A nostalgic nod to the decades that defined dance, this year’s Upper School Concert Dance Show transported its audience to scenes from yesteryear, paying homage to the 1940s–early 2000s.
To open the performance, junior Savannah tapped and twirled in a bright yellow raincoat to “Singin’ in the Rain.” Next, Jamie (junior) took the stage with a lyrical piece set to Elvis’ powerful ballad, “Unchained.” Her soulful movement told the story of a melancholic 1950s housewife in love.
Seamlessly sashaying from one decade to another, the rest of the show featured a group number set to a toe-tapping tune from the musical “Hairspray,” a groovy ‘70s contemporary solo by Jesse (senior), ‘80s favorites complete with the legendary lift from “Dirty Dancing,” and a hip-hop number spanning the ‘90s into the early 2000s set to House of Pain and Rihanna’s “Pon de Replay”.
“I have a deep love of music from all decades and genres,” said Upper School dance teacher and director Avery Lux. “I was trying to think of a way to combine vastly different songs and styles of dance while maintaining a cohesive theme for the show. I was also exploring impactful ways to teach the students about the progression of dance through American history and pop culture influences of the time.”
The rehearsal and choreography process began at the start of the school year as students had a lot (of decades) to dive into. Avery and her dancers spent the season exploring various dance technique, qualities of movement, and different genres ranging from classical dance to contemporary and commercial.
“Just as dance is informed by pop culture and media trends on social media platforms today, dance was influenced by pop culture and media throughout history. I thought it would be a fun and relevant topic for the students to dive into and would encourage them to connect to different generations.”

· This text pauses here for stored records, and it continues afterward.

(* ===== verification/Driver.v ===== *)
(** * Starting and stopping the driver

    [fscftl-init.c], [namespace.c] (the disk), [hwcfg/regrw.c], and the threads of
    [bio-wr.c].  The components are brought up one after the other and taken down in
    reverse; [Resource] is what a component promises for that. *)

From S2P Require Import Prelude NandCfg Fifo Kernel SysMeta PpaCmd WriteCache WritePath WriteInv WriteBio BootBlk Mcp PowerCycle Backend.

#[local] Open Scope Z_scope.

(** ** What a component promises *)

(** [init] takes the objects [objs], one per allocation, or fails with an error of [errs]
    and takes nothing; [exit] gives them back; [good] holds of what [init] returns. *)
Class Resource {A} (alloc_ok : nat → bool) (init : kheap → res (Z * option A * kheap))
    (exit : kheap → res kheap) (objs : list obj) (errs : list Z) (good : A → Prop) : Prop := {
  res_init h os L :
    owns h os L → (∀ o, o ∈ objs → o ∉ k_live h) →
    (∀ j, (j < length objs)%nat → alloc_ok (k_calls h + j)%nat = true) →
    ∃ a h', init h = Ok (0, Some a, h') ∧ good a ∧
      k_calls h' = (k_calls h + length objs)%nat ∧ owns h' (objs ++ os) L;
  res_fail h os L j :
    owns h os L → (∀ o, o ∈ objs → o ∉ k_live h) → (j < length objs)%nat →
    (∀ i, (i < j)%nat → alloc_ok (k_calls h + i)%nat = true) → alloc_ok (k_calls h + j)%nat = false →
    ∃ e h', init h = Ok (e, None, h') ∧ e ∈ errs ∧ owns h' os L;
  res_exit h os L :
    owns h (objs ++ os) L → ∃ h', exit h = Ok h' ∧ k_calls h' = k_calls h ∧ owns h' os L;
}.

Part of what was so fun about this particular show—besides the big hair, poodle skirts, and ‘90s grunge—was the personality infused into each of the solo pieces. Take Jesse’s ode to the ‘70s moment; Jesse worked hard with Ms. Lux to dig deep and bring forth movement that reflects who he is as a dancer and celebrates who he is as a person.
Dance continues to be a wonderful outlet for Principians to express themselves. The program encourages students to unleash their creativity by allowing them to explore new repertoires of dance and dabble in the choreography process. And as this particular “Dancing Through the Decades” show reminds us, the beauty and joy of dance is truly timeless.